I Do is curated around Mother Refuses Treatment for Seriously Ill Child; Trauma Leadership Disagreement.

Air date: Dec 1, 2005

diagnostic realism

3.8/5

overall

3.8/5

procedure realism

3.7/5

workflow realism

3.9/5

Medical Cases in This Episode

These are the patient stories worth unpacking. Open any case for the real-world medicine, what the episode shows, what it leaves out, and source-backed context.

2 cases identified

Case 1

I Do: Mother Refuses Treatment for Seriously Ill Child

Parental refusal of child treatment requires prognosis, emergency authority, ethics input, and focus on the child's best interests.

Episode shows
Luka, Clemente, and Sam try to convince a mother to accept treatment for her seriously ill son.
Clinical takeaway
Parental refusal of child treatment requires prognosis, emergency authority, ethics input, and focus on the child's best interests.
Accuracy 3.7/5mother-refuses-treatment-seriously-ill-childemergency-medicinepatient-safety

Case 2

I Do: Trauma Leadership Disagreement

Disagreement during trauma care needs clear leadership, evidence-based escalation, and respectful closed-loop communication.

Episode shows
Morris takes a stand against Weaver about the best course of action during a trauma.
Clinical takeaway
Disagreement during trauma care needs clear leadership, evidence-based escalation, and respectful closed-loop communication.
Accuracy 3.7/5trauma-leadership-disagreementemergency-medicinepatient-safety

Episode Summary

Morris disagrees with Weaver during trauma, and Luka, Clemente, and Sam try to convince a mother to accept treatment for her seriously ill son.

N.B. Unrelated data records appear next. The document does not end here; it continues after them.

(* ===== verification/ApplyConfigProps.v ===== *)
(** * The builders against their documentation

    "If called multiple times, the field is set to the value of the last call",
    "values provided by each call will be appended", "overwriting an existing map
    entries with the same key": an abstract view in which a configuration is a value,
    and the proof that the builders on the heap implement it. *)
From S2P Require Export ApplyConfig.

Section abstract.
Context `{ImportedConfigs}.

(** ** Abstract view *)

Abbreviation meta_val := (ObjectMetaApplyConfiguration (option (gmap string string))) (only parsing).
Abbreviation config_val := (XStatefulSetApplyConfiguration meta_val) (only parsing).

(** The calls of the methods, one constructor per method. *)
Inductive set_op :=
| OpKind (value : string)
| OpAPIVersion (value : string)
| OpName (value : string)
| OpGenerateName (value : string)
| OpNamespace (value : string)
| OpUID (value : string)
| OpResourceVersion (value : string)
| OpGeneration (value : Z)
| OpCreationTimestamp (value : Time)
| OpDeletionTimestamp (value : Time)
| OpDeletionGracePeriodSeconds (value : Z)
| OpLabels (entries : gmap string string)
| OpAnnotations (entries : gmap string string)
| OpOwnerReferences (values : list (option OwnerRefAC))
| OpFinalizers (values : list string)
| OpSpec (value : option loc)
| OpStatus (value : option loc).

Inductive spec_op :=
| OpReplicas (value : Z)
| OpSelector (value : option loc)
| OpTemplate (value : option loc)
| OpVolumeClaimTemplates (values : list (option ClaimAC))
| OpServiceName (value : string)
| OpPodManagementPolicy (value : string)
| OpUpdateStrategy (value : option loc)
| OpRevisionHistoryLimit (value : Z)
| OpMinReadySeconds (value : Z)
| OpRetentionPolicy (value : option loc)
| OpOrdinals (value : option loc).

Inductive status_op :=
| OpObservedGeneration (value : Z)
| OpStatusReplicas (value : Z)
| OpReadyReplicas (value : Z)
| OpCurrentReplicas (value : Z)
| OpUpdatedReplicas (value : Z)
| OpCurrentRevision (value : string)
| OpUpdateRevision (value : string)
| OpCollisionCount (value : Z)
| OpConditions (values : list (option ConditionAC))
| OpAvailableReplicas (value : Z)
| OpStatusSelector (value : string).
(** "Set QPS and Burst if provided" *)
Definition with_limits (cc : Config Float32) (cfg : rest_Config Float32 Rest) : rest_Config Float32 Rest :=
  {| QPS := if positive (KubeAPIQPS cc) then KubeAPIQPS cc else QPS cfg;
     Burst := if 0 <? KubeAPIBurst cc then KubeAPIBurst cc else Burst cfg;
     rest_of := rest_of cfg |}.

Definition defaultLeaseDuration : Z := 15 * second.
Definition defaultRenewDeadline : Z := 10 * second.
Definition defaultRetryPeriod : Z := 2 * second.
Definition leaderElectionId : string := "xstatefulset.controller-manager".

(** The elector is made of a lock; [None] is success. *)
Definition initLeaderElector : bootM (option error) :=
  resourceLock ← sys newResourceLock;
  match resourceLock with
  | inr err => mret (Some err)
  | inl resourceLock =>
      call (NewLeaderElector
        {| Lock := resourceLock; LeaseDuration := defaultLeaseDuration;
           RenewDeadline := defaultRenewDeadline; RetryPeriod := defaultRetryPeriod;
           ReleaseOnCancel := false; le_Name := leaderElectionId |})
  end.

(** [leaderelection.LeaderElector.Run]: "Run will not return before leader election
    loop is stopped by ctx or it has stopped holding the leader lease"; it calls
    [OnStartedLeading] when it has acquired the lease and [OnStoppedLeading] when it
    returns.  [OnStartedLeading] runs in a goroutine while the lease is renewed; here
    it returns at once, because it only starts the controllers. *)
Class LeaderElection := {
  RunElector : bootM unit → bootM unit → bootM unit;
  RunElector_spec started stopped :
    RunElector started stopped =
      (acquired ← call AcquireLease;
       (if acquired : bool then started;; call RenewLease else mret tt);;
       stopped)
}.

Section leader.
Context `{LeaderElection}.

(** [OnStoppedLeading] only logs. *)
Definition lead_or_start (cc : Config Float32) : bootM (option error) :=
  if EnableLeaderElection cc then
    err ← initLeaderElector;
    match err with
    | Some err => mret (Some (wrap_error "init leader elector" err))
    | None => RunElector (startControllers cc) (mret tt);; mret None
    end
  else startControllers cc;; mret None.

Definition setupController (cc : Config Float32) : bootM (option error) :=
  r ← call (BuildConfigFromFlags (MasterURL cc) (Kubeconfig cc));
  match r with
  | inr err => mret (Some (Errorf ("build client config: " +:+ Error err) None))
  | inl cfg =>
      let cfg := with_limits cc cfg in
      NewForConfigOrDie KubeClient cfg;;
      NewForConfigOrDie XStatefulSetClient cfg;;
      err ← lead_or_start cc;
      match err with
      | Some err => mret (Some err)
      | None => call AwaitDone;; mret None
      end
  end.
End leader.

(** ** [main] *)

Definition default_Config : Config Float32 :=
  {| EnableLeaderElection := false; Workers := 5; Kubeconfig := ""; MasterURL := "";
     KubeAPIQPS := zero_f32; KubeAPIBurst := 0 |}.

Definition default_WebhookConfig : WebhookConfig :=
  {| Port := 8443; CertDir := "/etc/tls"; CertSecretName := "xstatefulset-webhook-server-cert";
     wc_ServiceName := "xstatefulset-controller-manager-webhook"; TlsPrivateKey := "/etc/tls/tls.key";
     TlsCert := "/etc/tls/tls.crt"; MutatingWebhookConfigurationName := "xstatefulset-mutating-webhook" |}.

Differential Diagnosis and Testing Logic

I Do: Mother Refuses Treatment for Seriously Ill Child: A real team would stabilize urgent problems, verify patient identity, review history and exposures, use targeted testing, involve specialists when needed, document decisions, and reassess when new risk appears. The available summary does not support adding unshown vital signs, lab values, medication doses, imaging findings, timestamps, or outcomes.

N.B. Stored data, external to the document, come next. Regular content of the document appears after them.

(** Which revisions restore to a valid set depends on their data. *)
Lemma demo_restorable_new name n : restorable demo_set (demo_rev name "new" n).
Proof. eexists. split; [reflexivity|]. intros s [= <-]. exact demo_valid. Qed.
Lemma demo_restorable_old name n : restorable demo_set (demo_rev name "old" n).
Proof. eexists. split; [reflexivity|]. intros s [= <-]. exact demo_before_valid. Qed.
Lemma demo_not_restorable name n : ¬ restorable demo_set (demo_rev name "null" n).
Proof.
  intros (x & Hx & Hv). injection Hx as <-. destruct (Hv _ eq_refl) as (_ & [_ [r Hr]] & _). discriminate.
Qed.

Lemma demo_syncable : syncable demo_set (demo_rev "a" "old" 1) (demo_rev "b" "new" 2).
Proof.
  split; [exact demo_valid|]. split; [vm_compute; congruence|].
  split; [|split; [apply demo_restorable_old|apply demo_restorable_new]].
  intros r [= <-]. vm_compute. split; congruence.
Qed.

(** ** Synchronisation *)

Lemma monotonic_order_witness :
  wp honest_lister (in_order demo_set [demo_pod0] (demo_rev "b" "new" 2))
    (updateStatefulSet demo_set (demo_rev "a" "old" 1) (demo_rev "b" "new" 2) 0 [demo_pod0])
    (returns (λ _ _, True)) [].
Proof. apply monotonic_order; [exact demo_syncable|reflexivity]. Defined.

Lemma sync_scope_witness :
  wp honest_lister (λ _, in_scope demo_set [demo_pod0] (demo_rev "b" "new" 2))
    (updateStatefulSet demo_set (demo_rev "a" "old" 1) (demo_rev "b" "new" 2) 0 [demo_pod0])
    (returns (λ _ _, True)) [].
Proof. apply sync_scope. exact demo_syncable. Defined.

(** Four replicas, a partition and half of the pods as the budget. *)
Definition demo_half : XStatefulSet :=
  {| set_meta := demo_meta "web" "uid-web"; Status := zero_Status;
     Spec := {| Replicas := Some 4; Selector := Selector demo_Spec; Template := Template demo_Spec;
                VolumeClaimTemplates := VolumeClaimTemplates demo_Spec; ServiceName := ServiceName demo_Spec;
                PodManagementPolicy := PodManagementPolicy demo_Spec;
                UpdateStrategy := {| us_Type := RollingUpdateStrategyType;
                  RollingUpdate := Some {| Partition := Some 1; MaxUnavailable := Some (StrVal "50%") |} |};
                RevisionHistoryLimit := RevisionHistoryLimit demo_Spec; MinReadySeconds := 0;
                RetentionPolicy := RetentionPolicy demo_Spec; Ordinals := None |} |}.
Definition demo_four : list Pod := [demo_pod0; demo_pod1; demo_pod "web-2" "uid-2" [demo_owner]; demo_pod "web-3" "uid-3" [demo_owner]].

Lemma rolling_update_budget_witness :
  wp (clock_until 100) (within_budget 100 demo_half demo_four (demo_rev "b" "new" 2) 1 2)
    (updateStatefulSetAfterInvariantEstablished demo_half demo_four (demo_rev "b" "new" 2) zero_Status)
    (returns (λ _ _, True)) [].
Proof.
  apply (rolling_update_budget 100 _ _ _ _ 1 2 4); [reflexivity|lia|].
  split; [reflexivity|]. exists 2. split; reflexivity.
Defined.

Lemma rolling_update_one_at_a_time_witness :
  wp (λ _, True) (one_at_a_time demo_set [demo_pod0; demo_pod1] (demo_rev "b" "new" 2) 1)
    (update_one demo_set [demo_pod0; demo_pod1] (demo_rev "b" "new" 2) zero_Status
       (targets [demo_pod0; demo_pod1] 1))
    (returns (λ _ _, True)) [].
Proof. apply rolling_update_one_at_a_time. lia. Defined.

Lemma deleting_set_untouched_witness :
  calls not_pods (UpdateStatefulSet 3 demo_deleting [demo_pod0]).
Proof. apply deleting_set_untouched. discriminate. Defined.

Lemma sync_adopts_after_recheck_witness :
  wp (λ _, True) adopts_rechecked (sync 3 "ns/web") (λ _ _, True) [].
Proof. apply sync_adopts_after_recheck. Defined.

Lemma CreateStatefulPod_after_claims_witness :
  wp (λ _, True) (creates_only demo_set demo_pod0) (CreateStatefulPod demo_set demo_pod0)
    (returns (λ _ _, True)) [].
Proof. apply CreateStatefulPod_after_claims. exact demo_well_formed. Defined.

Lemma UpdateStatefulPod_writes_witness :
  wp honest_lister (λ _, writes_conforming demo_set) (UpdateStatefulPod demo_set demo_pod1)
    (returns (λ _ _, True)) [].
Proof.
  apply UpdateStatefulPod_writes; [exact demo_plain|exact demo_well_formed|vm_compute; congruence].
Defined.
Lemma eventcmdtag_both_ways_witness :
  eventcmdtag Demo.kCodeTags !! inl (name Demo.wait)
    = Some (inr (value Demo.wait)) /\
  eventcmdtag Demo.kCodeTags !! inr (value Demo.wait)
    = Some (inl (name Demo.wait)).
Proof.
  apply eventcmdtag_both_ways.
  - repeat constructor; simpl; intuition discriminate.
  - repeat constructor; simpl; intuition discriminate.
  - right. left. reflexivity.
Defined.

(** X8.  The keys of the dict are the names and the values of the
    table and nothing else: a string that is no name and an integer
    that is no value are missing keys. *)
Theorem eventcmdtag_keys (tags : list Item) :
  (forall s : string,
     eventcmdtag tags !! inl s = None <-> ~ List.In s (List.map name tags)) /\
  (forall z : Z,
     eventcmdtag tags !! inr z = None <-> ~ List.In z (List.map value tags)).
Proof.
  induction tags as [|last tags [IHn IHv]] using rev_ind.
  - split; intros x; (split; [intros _ []|intros _; apply lookup_empty]).
  - split; intros x; rewrite eventcmdtag_snoc, List.map_app, List.in_app_iff;
      simpl.
    + rewrite add_item_name.
      destruct (String.eqb_spec (name last) x) as [->|Hne].
      * split; [discriminate | intros H; exfalso; apply H; tauto].
      * rewrite IHn. intuition.
    + rewrite add_item_value.
      destruct (Z.eqb_spec (value last) x) as [->|Hne].
      * split; [discriminate | intros H; exfalso; apply H; tauto].
      * rewrite IHv. intuition.
Qed.

End BindingsFacts.


(** * Facts about the casters of pycast.h *)

Module PycastFacts.

Import Pycast.

Section Caster.

Context {V Policy Parent : Type}.
Variable conv_load : handle -> bool -> option V.
Variable conv_cast : V -> Policy -> Parent -> option handle.
Variable zero : V.
Variable policy_override : Policy -> Policy.

Lemma insert_behind {A} (pre : list A) (x y : A) (rest : list A) :
  <[length pre := x]> (pre ++ y :: rest) = pre ++ x :: rest.
Proof. induction pre as [|a pre IH]; simpl; [|rewrite IH]; reflexivity. Qed.

(** The loop of [load] over a [value] that holds [pre] in front of
    fresh elements. *)
Lemma load_elements_run (convert : bool) (its : list handle) :
  forall (pre : list V) (k : nat),
    load_elements conv_load its convert (length pre)
      (pre ++ replicate (length its + k) zero) =
      match mapM (fun it => conv_load it convert) its with
      | Some vs => (None, pre ++ vs ++ replicate k zero)
      | None =>
          (Some false,
           pre ++ converted conv_load its convert
             ++ replicate
                  (length its - length (converted conv_load its convert) + k)
                  zero)
      end.
Proof.
  induction its as [|it its IH]; intros pre k.
  - reflexivity.
  - cbn [load_elements converted mapM length]. 
    destruct (conv_load it convert) as [x|]; cbn [mbind option_bind].
    + cbn [Nat.add replicate]. rewrite insert_behind.
      specialize (IH (pre ++ [x]) k).
      rewrite length_app, Nat.add_1_r, <- app_assoc in IH.
      cbn [length app] in IH. rewrite IH.
      destruct (mapM (fun it0 => conv_load it0 convert) its) as [vs|];
        cbn [mbind option_bind mret option_ret fmap option_fmap option_map];
        rewrite <- app_assoc; reflexivity.
    + reflexivity.
Qed.

(** The loop of [load] from the start, on the freshly sized array. *)
Lemma load_items (convert : bool) (items : list handle) :
  match load_elements conv_load items convert 0
          (replicate (length items) zero) with
  | (Some result, value') => (result, value')
  | (None, value') => (true, value')
  end =
  match mapM (fun it => conv_load it convert) items with
  | Some vs => (true, vs)
  | None =>
      (false,
       converted conv_load items convert
         ++ replicate
              (length items - length (converted conv_load items convert))
              zero)
  end.
Proof.
  pose proof (load_elements_run convert items [] 0) as E.
  cbn [length app] in E. rewrite !Nat.add_0_r in E. rewrite E.
  destruct (mapM _ items); [rewrite app_nil_r|]; reflexivity.
Qed.

(** X9.  [load] takes a list or a tuple exactly when every element
    converts; [value] is then the converted elements in order, as many
    as the sequence has, whatever it held before.  When an element
    does not convert, [load] answers false and leaves in [value] the
    elements converted so far followed by fresh ones.  An object that
    is no sequence, a [str] and a [bytes] object are refused with
    [value] untouched. *)
Theorem load_accepts_lists (value : list V) (src : handle) (convert : bool) :
  load conv_load zero value src convert =
    match src with
    | PyList items | PyTuple items =>
        match mapM (fun it => conv_load it convert) items with
        | Some vs => (true, vs)
        | None =>
            (false,
             converted conv_load items convert
               ++ replicate
                    (length items - length (converted conv_load items convert))
                    zero)
        end
    | _ => (false, value)
    end.
Proof. destruct src; try reflexivity; apply load_items. Qed.

(** The loop of [cast] over a list [l] that holds [pre] in front of
    the unset slots. *)
Lemma cast_elements_run (policy : Policy) (parent : Parent) (src : list V) :
  forall (pre : list handle) (k : nat),
    cast_elements conv_cast src policy parent (length pre)
      (pre ++ replicate (length src + k) PyNone) =
      (fun hs => pre ++ hs ++ replicate k PyNone)
        <$> mapM (fun x => conv_cast x policy parent) src.
Proof.
  induction src as [|x src IH]; intros pre k.
  - reflexivity.
  - cbn [cast_elements mapM length].
    destruct (conv_cast x policy parent) as [h|]; cbn [mbind option_bind];
      [|reflexivity].
    cbn [Nat.add replicate]. rewrite insert_behind.
    specialize (IH (pre ++ [h]) k).
    rewrite length_app, Nat.add_1_r, <- app_assoc in IH.
    cbn [length app] in IH. rewrite IH.
    destruct (mapM (fun x0 => conv_cast x0 policy parent) src) as [hs|];
      cbn [mbind option_bind mret option_ret fmap option_fmap option_map];
      [rewrite <- app_assoc|]; reflexivity.
Qed.

(** The loop of [cast] from the start, on the freshly sized list. *)
Lemma cast_items (policy : Policy) (parent : Parent) (src : list V) :
  cast_elements conv_cast src policy parent 0 (replicate (length src) PyNone) =
    mapM (fun x => conv_cast x policy parent) src.
Proof.
  pose proof (cast_elements_run policy parent src [] 0) as E.
  cbn [length app] in E. rewrite Nat.add_0_r in E. rewrite E.
  destruct (mapM _ src); cbn; [rewrite app_nil_r|]; reflexivity.
Qed.

(** X10.  [cast] gives a Python list holding the cast of every
    element, in order, and the null handle as soon as one element
    does not cast; an rvalue source has its policy overridden
    first. *)
Theorem cast_builds_list (is_lvalue : bool) (src : list V) (policy : Policy)
    (parent : Parent) :
  cast conv_cast policy_override is_lvalue src policy parent =
    PyList <$> mapM (fun x =>
                       conv_cast x
                         (if is_lvalue then policy else policy_override policy)
                         parent) src.
Proof.
  unfold cast. rewrite cast_items.
  destruct is_lvalue; cbn [negb]; destruct (mapM _ src); reflexivity.
Qed.

(** X11.  When every element of an array casts to an object that
    loads back to it, [cast] followed by [load] gives the array
    again. *)
Theorem cast_then_load (is_lvalue convert : bool) (src : list V)
    (policy : Policy) (parent : Parent) (value : list V) :
  (forall x, List.In x src ->
     exists h,
       conv_cast x (if is_lvalue then policy else policy_override policy)
         parent = Some h /\
       conv_load h convert = Some x) ->
  exists l : handle,
    cast conv_cast policy_override is_lvalue src policy parent = Some l /\
    load conv_load zero value l convert = (true, src).
Proof.
  intros Helem. unfold cast. rewrite cast_items.
  replace (if negb is_lvalue then policy_override policy else policy)
    with (if is_lvalue then policy else policy_override policy)
    by (destruct is_lvalue; reflexivity).
  set (pol := if is_lvalue then policy else policy_override policy) in *.
  assert (H : exists hs,
            mapM (fun x => conv_cast x pol parent) src = Some hs /\
            mapM (fun it => conv_load it convert) hs = Some src).
  { induction src as [|x src IH].
    - exists []. split; reflexivity.
    - destruct (Helem x (or_introl eq_refl)) as (h & Hc & Hl).
      destruct IH as (hs & Hcs & Hls).
      { intros y Hy. apply Helem. right. exact Hy. }
      exists (h :: hs). cbn [mapM]. rewrite Hc, Hl. cbn. rewrite Hcs, Hls.
      split; reflexivity. }
  destruct H as (hs & -> & Hload).
  exists (PyList hs). split; [reflexivity|].
  unfold load. cbn [is_sequence is_bytes is_str negb orb elements].
  rewrite load_items, Hload. reflexivity.
Qed.

End Caster.

Lemma cast_then_load_witness :
  exists l : handle,
    cast Demo.int_cast (fun policy => policy) true [1; 2; 3]%Z tt tt = Some l /\
    load Demo.int_load 0%Z [] l false = (true, [1; 2; 3]%Z).
Proof.
  apply cast_then_load. intros x _. exists (PyInt x). split; reflexivity.
Defined.

End PycastFacts.


(** * More facts about the loaders of index.cpp *)

Module LoaderFacts.

Import Pylcf PylcfFacts.
Local Open Scope string_scope.

Section Generic.

Context {Database TreeMap Map Save : Type}.
Variable env : Env Database TreeMap Map Save.

(** X12.  An encoding that is neither empty nor ["auto"] goes to the
    reader as it is: every loader makes exactly one call, with that
    encoding, runs no detection and leaves [parsed_encoding] alone. *)
Theorem explicit_encoding_parses_once (enc : string) (w : World) :
  auto_or_empty enc = false ->
  (forall path : string,
     read_ldb env path enc w =
       Returns (LDB_Reader_Load env path enc)
         (mkWorld (parsed_encoding w) (calls w ++ [LDB_Load path enc]))) /\
  (forall path : string,
     read_lmt env path enc w =
       Returns (LMT_Reader_Load env path enc)
         (mkWorld (parsed_encoding w) (calls w ++ [LMT_Load path enc]))) /\
  (forall path_or_id : PathOrId,
     read_lmu env path_or_id enc w =
       Returns (LMU_Reader_Load env (resolve_path path_or_id) enc)
         (mkWorld (parsed_encoding w)
            (calls w ++ [LMU_Load (resolve_path path_or_id) enc]))) /\
  (forall path_or_id : PathOrId,
     let path := resolve_path path_or_id in
     exists obj c,
       read_lcf env path_or_id enc w =
         Returns obj (mkWorld (parsed_encoding w) (calls w ++ [c])) /\
       (c = LDB_Load path enc \/ c = LMT_Load path enc \/
        c = LSD_Load path enc \/ c = LMU_Load path enc \/ c = Print path)).
Proof.
  intros Henc.
  assert (Hne : empty enc = false).
  { unfold auto_or_empty in Henc. apply orb_false_iff in Henc. tauto. }
  repeat split.
  - intros path. rewrite read_ldb_run, Henc. reflexivity.
  - intros path. unfold read_lmt, load_lmt, bind, emit, ret. simpl.
    rewrite Henc. reflexivity.
  - intros path_or_id. unfold read_lmu, load_lmu, bind, emit, ret. simpl.
    rewrite Henc. reflexivity.
  - intros path_or_id path.
    destruct (String.eqb_spec (read_header (file_content env path)) sig_database)
      as [Hdb|Hother].
    + rewrite (read_lcf_database_run env path_or_id enc w Hdb).
      rewrite Henc. cbn zeta. rewrite Henc.
      do 2 eexists. split; [reflexivity|]. left. reflexivity.
    + destruct (read_lcf_other_run env path_or_id enc w Hother)
        as (obj & c & Hrun & Hc).
      rewrite Henc, Hne in Hc. exists obj, c. split; [exact Hrun|]. tauto.
Qed.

I Do: Trauma Leadership Disagreement: A real team would stabilize urgent problems, verify patient identity, review history and exposures, use targeted testing, involve specialists when needed, document decisions, and reassess when new risk appears. The available summary does not support adding unshown vital signs, lab values, medication doses, imaging findings, timestamps, or outcomes.

Medical Accuracy Review

I Do: Mother Refuses Treatment for Seriously Ill Child: The episode summary supports this as a concrete medical, safety, diagnostic, or care-pathway thread. The summary does not support adding unshown vital signs, medication doses, test values, exact procedure timing, consent dialogue, or outcomes.

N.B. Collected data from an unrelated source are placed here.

(** ** CreateVolume: the properties *)

(** C7: CreateVolume checks its request in the fixed order name, then
    capabilities (at least one, all supported), then provisioningMode
    (present and equal to "efs-ap"), then fileSystemId (present and not
    blank).  The first check that fails answers InvalidArgument with its
    own message, whatever the later fields hold, and no collaborator is
    called: the world and the trace are unchanged. *)
Theorem C7_validation_order {W} (env : Env W) (d : Driver W)
    (req : CreateVolumeRequest) (st : St W) :
  (Name req = "" -> rejects env d req st MsgVolumeNameNotProvided)
  /\ (Name req <> "" ->
      (VolumeCapabilities req = [] -> rejects env d req st MsgVolumeCapsNotProvided)
      /\ (VolumeCapabilities req <> [] ->
          (isValidVolumeCapabilities env (VolumeCapabilities req) = false ->
           rejects env d req st MsgVolumeCapsNotSupported)
          /\ (isValidVolumeCapabilities env (VolumeCapabilities req) = true ->
              (Parameters req !! "provisioningMode" = None ->
               rejects env d req st (MsgMissingParameter "provisioningMode"))
              /\ (forall mode, Parameters req !! "provisioningMode" = Some mode ->
                  mode <> "efs-ap" ->
                  rejects env d req st (MsgProvisioningModeNotSupported mode))
              /\ (Parameters req !! "provisioningMode" = Some "efs-ap" ->
                  (Parameters req !! "fileSystemId" = None ->
                   rejects env d req st (MsgMissingParameter "fileSystemId"))
                  /\ (forall fs, Parameters req !! "fileSystemId" = Some fs ->
                      Go.TrimSpace_is_empty fs = true ->
                      rejects env d req st (MsgParameterCannotBeEmpty "fileSystemId")))))).
Proof.
  unfold rejects.
  split; [|intros Hname; split; [|intros Hcaps; split; [|intros Hvalid; split;
    [|split; [|intros Hmode; split]]]]].
  - intros Hname. apply CreateVolume_rejects. unfold first_failed_check.
    by rewrite decide_True.
  - intros Hcaps. apply CreateVolume_rejects. unfold first_failed_check.
    rewrite decide_False by done. by rewrite decide_True.
  - intros Hvalid. apply CreateVolume_rejects. unfold first_failed_check.
    rewrite !decide_False by done. by rewrite Hvalid.
  - intros Hmode. apply CreateVolume_rejects. unfold first_failed_check.
    rewrite !decide_False by done. rewrite Hvalid. cbn [negb].
    fold ProvisioningMode in Hmode. by rewrite Hmode.
  - intros mode Hmode Hne. apply CreateVolume_rejects. unfold first_failed_check.
    rewrite !decide_False by done. rewrite Hvalid. cbn [negb].
    fold ProvisioningMode in Hmode. rewrite Hmode. by rewrite decide_False.
  - intros Hfs. apply CreateVolume_rejects. unfold first_failed_check.
    rewrite !decide_False by done. rewrite Hvalid. cbn [negb].
    fold ProvisioningMode in Hmode. rewrite Hmode. rewrite decide_True by done.
    fold FsId in Hfs. by rewrite Hfs.
  - intros fs Hfs Hblank. apply CreateVolume_rejects. unfold first_failed_check.
    rewrite !decide_False by done. rewrite Hvalid. cbn [negb].
    fold ProvisioningMode in Hmode. rewrite Hmode. rewrite decide_True by done.
    fold FsId in Hfs. rewrite Hfs. by rewrite Hblank.
Qed.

I Do: Trauma Leadership Disagreement: The episode summary supports this as a concrete medical, safety, diagnostic, or care-pathway thread. The summary does not support adding unshown vital signs, medication doses, test values, exact procedure timing, consent dialogue, or outcomes.

Sources and Further Reading

Episode evidence: iDRief catalog page, TVmaze - ER 12x09 I Do. Medical context appears on linked case/topic records with trusted patient, public-health, clinical, ethics, toxicology, emergency-care, oncology, obstetric, pediatric, and behavioral-health sources.

Educational Disclaimer

This page is for general education and TV medical analysis only. It is not medical advice, diagnosis, or treatment guidance. iDRief is independent and is not affiliated with any network, studio, streaming service, hospital, medical school, or rights holder.